This is one of the most personally important pieces of carving on this website. A sgian dubh (pronounced something like ‘skee-an doo’) is a small knife traditionally worn in the sock when wearing a Scottish kilt. The name means ‘black knife’, as in ‘secret’ or ‘hidden’ knife. It is supposed to represent good intentions (as the knife is clearly on show and not hidden), combined with a readiness to defend oneself.
My late father’s family were Scots and, when I got married in 2015, it seemed right to honour them all by wearing traditional dress with a kilt in my clan tartan.
The blade had to be bought as I had no tools, forge or the necessary skills to make a good Damascus steel one. The silverwork was also made by a skilled local jeweller and specially sent to Edinburgh to be assayed.
The handle and sheath are laburnum wood, from a tree which stood in the garden of the house that I grew up in. It was cut down long ago and the place is no longer owned by my family. My father would hang a hammock from this tree for my mother to rest in when she was pregnant with me.

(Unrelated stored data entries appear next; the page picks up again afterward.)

(** Reading the fixed part. *)
Lemma deserialize_header s (r : list Z) size :
  schema_ok s -> 148 <= size ->
  schema_deserialize (header_bytes_of s ++ r) size =
  let* columns := deserialize_columns (Z.to_nat (s_col_count s)) (header_bytes_of s ++ r) 84 in
  let* schema := schema_create (pad 64 (text (s_table_name s))) columns (s_col_count s) in
  Done (match schema with
        | Some s' => Some (mkSchema (s_table_name s') (s_columns s') (s_col_count s') (s_root_page s')
                             (s_auto_increment s) (s_is_open s'))
        | None => None
        end).
Proof.
  intros (Hn & _ & Hcount & Hle & Hai) Hs. unfold schema_deserialize.
  destruct (Z.ltb_spec size 148); [lia|]. unfold MAX_COLUMNS in *.
  set (m := le_bytes 4 SCHEMA_MAGIC). set (v := le_bytes 4 SCHEMA_VERSION).
  set (nm := pad 64 (text (s_table_name s))). set (cn := le_bytes 4 (s_col_count s)).
  set (hi := s_auto_increment s / 2 ^ 32). set (lo := s_auto_increment s mod 2 ^ 32).
  assert (header_bytes_of s ++ r = m ++ v ++ nm ++ cn ++ le_bytes 4 hi ++ le_bytes 4 lo ++ r) as Hb
    by (unfold header_bytes_of; by rewrite <- !app_assoc).
  set (buf := header_bytes_of s ++ r) in *. clearbody buf.
  assert (length m = 4%nat /\ length v = 4%nat /\ length nm = 64%nat /\ length cn = 4%nat /\
    forall z, length (le_bytes 4 z) = 4%nat) as (Hm & Hv & Hnm & Hcn & Hle4)
    by (split_and!; try apply length_pad; intros; try apply length_le_bytes; lia).
  assert (forall (w : list Z) x k, buf = w ++ le_bytes 4 x ++ k -> 0 <= x < 2 ^ 32 ->
    forall o, o = len w -> get32 buf o = Done x) as Hget by (intros w x k -> ? ? ->; by apply get32_app).
  rewrite (Hget [] SCHEMA_MAGIC _ Hb), bind_Done by (done || (unfold SCHEMA_MAGIC; lia)).
  rewrite Z.eqb_refl. cbn [negb].
  rewrite (Hget m SCHEMA_VERSION _ Hb), bind_Done by (done || (unfold SCHEMA_VERSION; lia)).
  rewrite Z.eqb_refl. cbn [negb]. rewrite <- bind_assoc.
  assert (buf = (m ++ v) ++ nm ++ cn ++ le_bytes 4 hi ++ le_bytes 4 lo ++ r) as Hb2
    by (rewrite Hb; by rewrite <- !app_assoc).
  rewrite Hb2 at 1 2. change 8 with (len (m ++ v)).
  unfold nm at 1. rewrite get_padded, bind_Done by (lia || apply text_no_zero).
  rewrite (Hget ((m ++ v) ++ nm) (s_col_count s) (le_bytes 4 hi ++ le_bytes 4 lo ++ r)), bind_Done
    by (done || lia || (by rewrite Hb, <- !app_assoc) || (rewrite !length_app, ?Hle4; lia)).
  destruct (Z.ltb_spec 64 (s_col_count s)); [lia|].
  assert (0 <= hi < 2 ^ 32) as Hhi.
  { unfold hi. split; [apply Z.div_pos; lia|]. apply Z.div_lt_upper_bound; lia. }
  assert (0 <= lo < 2 ^ 32) as Hlo by (unfold lo; apply Z.mod_pos_bound; lia).
  rewrite (Hget (((m ++ v) ++ nm) ++ cn) hi (le_bytes 4 lo ++ r)), bind_Done
    by (done || lia || (by rewrite Hb, <- !app_assoc) || (rewrite !length_app, ?Hle4; lia)).
  rewrite (Hget ((((m ++ v) ++ nm) ++ cn) ++ le_bytes 4 hi) lo r), bind_Done
    by (done || lia || (by rewrite Hb, <- !app_assoc) || (rewrite !length_app, ?Hle4; lia)).
  assert (Z.lor (Z.shiftl hi 32) lo = s_auto_increment s) as ->; [|by rewrite <- Hb2].
  unfold hi, lo. rewrite <- Z.shiftr_div_pow2, <- Z.land_ones by lia.
  apply Z.bits_inj'. intros n Hn'. rewrite Z.lor_spec, Z.land_spec, Z.testbit_ones_nonneg by lia.
  destruct (Z.ltb_spec n 32).
  - rewrite Z.shiftl_spec_low, andb_true_r by lia. done.
  - rewrite Z.shiftl_spec, Z.shiftr_spec, andb_false_r, orb_false_r by lia. f_equal. lia.
Qed.
(** The column loop checks the room before a column, not for its name: a first
    column whose name takes the text past the 512 bytes makes the next snprintf
    write outside the array (its size argument wraps around). *)
Theorem build_sql_overflow (sql table_name : list Z) (col : ColumnDef) (cols : list ColumnDef) :
  length sql = 512%nat -> len table_name < 447 -> 496 < len table_name + len (cd_name col) ->
  build_sql sql table_name (col :: cols) = Undef.
Proof.
  intros Hl Ht Hc. unfold build_sql. set (a := zstr "CREATE TABLE " ++ table_name ++ zstr " (").
  assert (len a = 15 + len table_name) as Ha.
  { unfold a. rewrite !length_app. change (length (zstr "CREATE TABLE ")) with 13%nat.
    change (length (zstr " (")) with 2%nat. lia. }
  destruct (sql_put_start sql a Hl) as (s1 & -> & (r & -> & H1)); [lia|]. rewrite bind_Done.
  cbn [sql_columns]. destruct (Z.ltb_spec (len a) (512 - 50)) as [_|]; [|lia]. rewrite bind_Done.
  unfold sql_put, sql_snprintf. destruct (Z.ltb_spec 512 (len a)); [lia|]. destruct (Z.eqb_spec (len a) 512); [lia|].
  rewrite buf_write_append. rewrite length_app in H1.
  case_match; [|done]. rewrite !bind_Done.
  assert (512 <? len a + len (cd_name col ++ zstr " ") = true) as ->; [|done].
  apply Z.ltb_lt. rewrite length_app. change (length (zstr " ")) with 1%nat. lia.
Qed.

(** ** Statements on a table *)

(** What inserting a row does to the table's records: return code and records. *)
Definition spec_insert_row (kvs : list kv) (key : Z) (v : list Z) : Z * list kv :=
  if bool_decide (key ∈ kvs.*1) then (0, kvs)
  else if 18 + len v <=? leaf_space kvs then (0, kvs ++ [(key, v)]) else (-1, kvs).

Section laws.
Context {S : Type} `{PageStoreLaws S}.
Variables (entry_stack sql_stack value_stack row_stack : list Z) (n fuel : nat).
Hypothesis Hentry : length entry_stack = 652%nat.
Hypothesis Hvalue : length value_stack = 1024%nat.
Hypothesis Hrow : length row_stack = 2048%nat.
Implicit Types (s : S) (cat : Catalog) (es : list CatalogEntry) (e : CatalogEntry) (ex : Executor S) (kvs : list kv).

#[local] Notation insert := (executor_exec_insert entry_stack value_stack n fuel).
#[local] Notation select := (executor_exec_select entry_stack row_stack n fuel).

Definition table_tree e : BTree := mkBTree (ce_root_page e) 0 true.

(** A store with the catalog [es] and the table of entry [e], which holds [kvs]; both
    root pages are in the cache. *)
Record table_at s cat es e kvs : Prop := {
  ta_ready : ready fuel s (cat_tree cat);
  ta_cat : cat_rep s cat es;
  ta_cat_held : cached s (cat_tree cat);
  ta_tree : tree_rep s (table_tree e) kvs;
  ta_held : cached s (table_tree e);
  ta_root : 0 < ce_root_page e;
  ta_other : ce_root_page e <> root_page (cat_tree cat) }.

I picked up the stone set into the end of the handle on a beach in the Isle of Man in 1989. It is riebeckite, a microgranite that is found on a small Scottish island called Ailsa Craig in the Irish Sea. The same stone is also set into the centre of the boxwood kiltpin.
This rock is also used to make stones for the sport of curling. When making the knife, I discovered that this island has another name in Gaelic: Carreg Alasdair, which means ‘Alistair’s Rock’!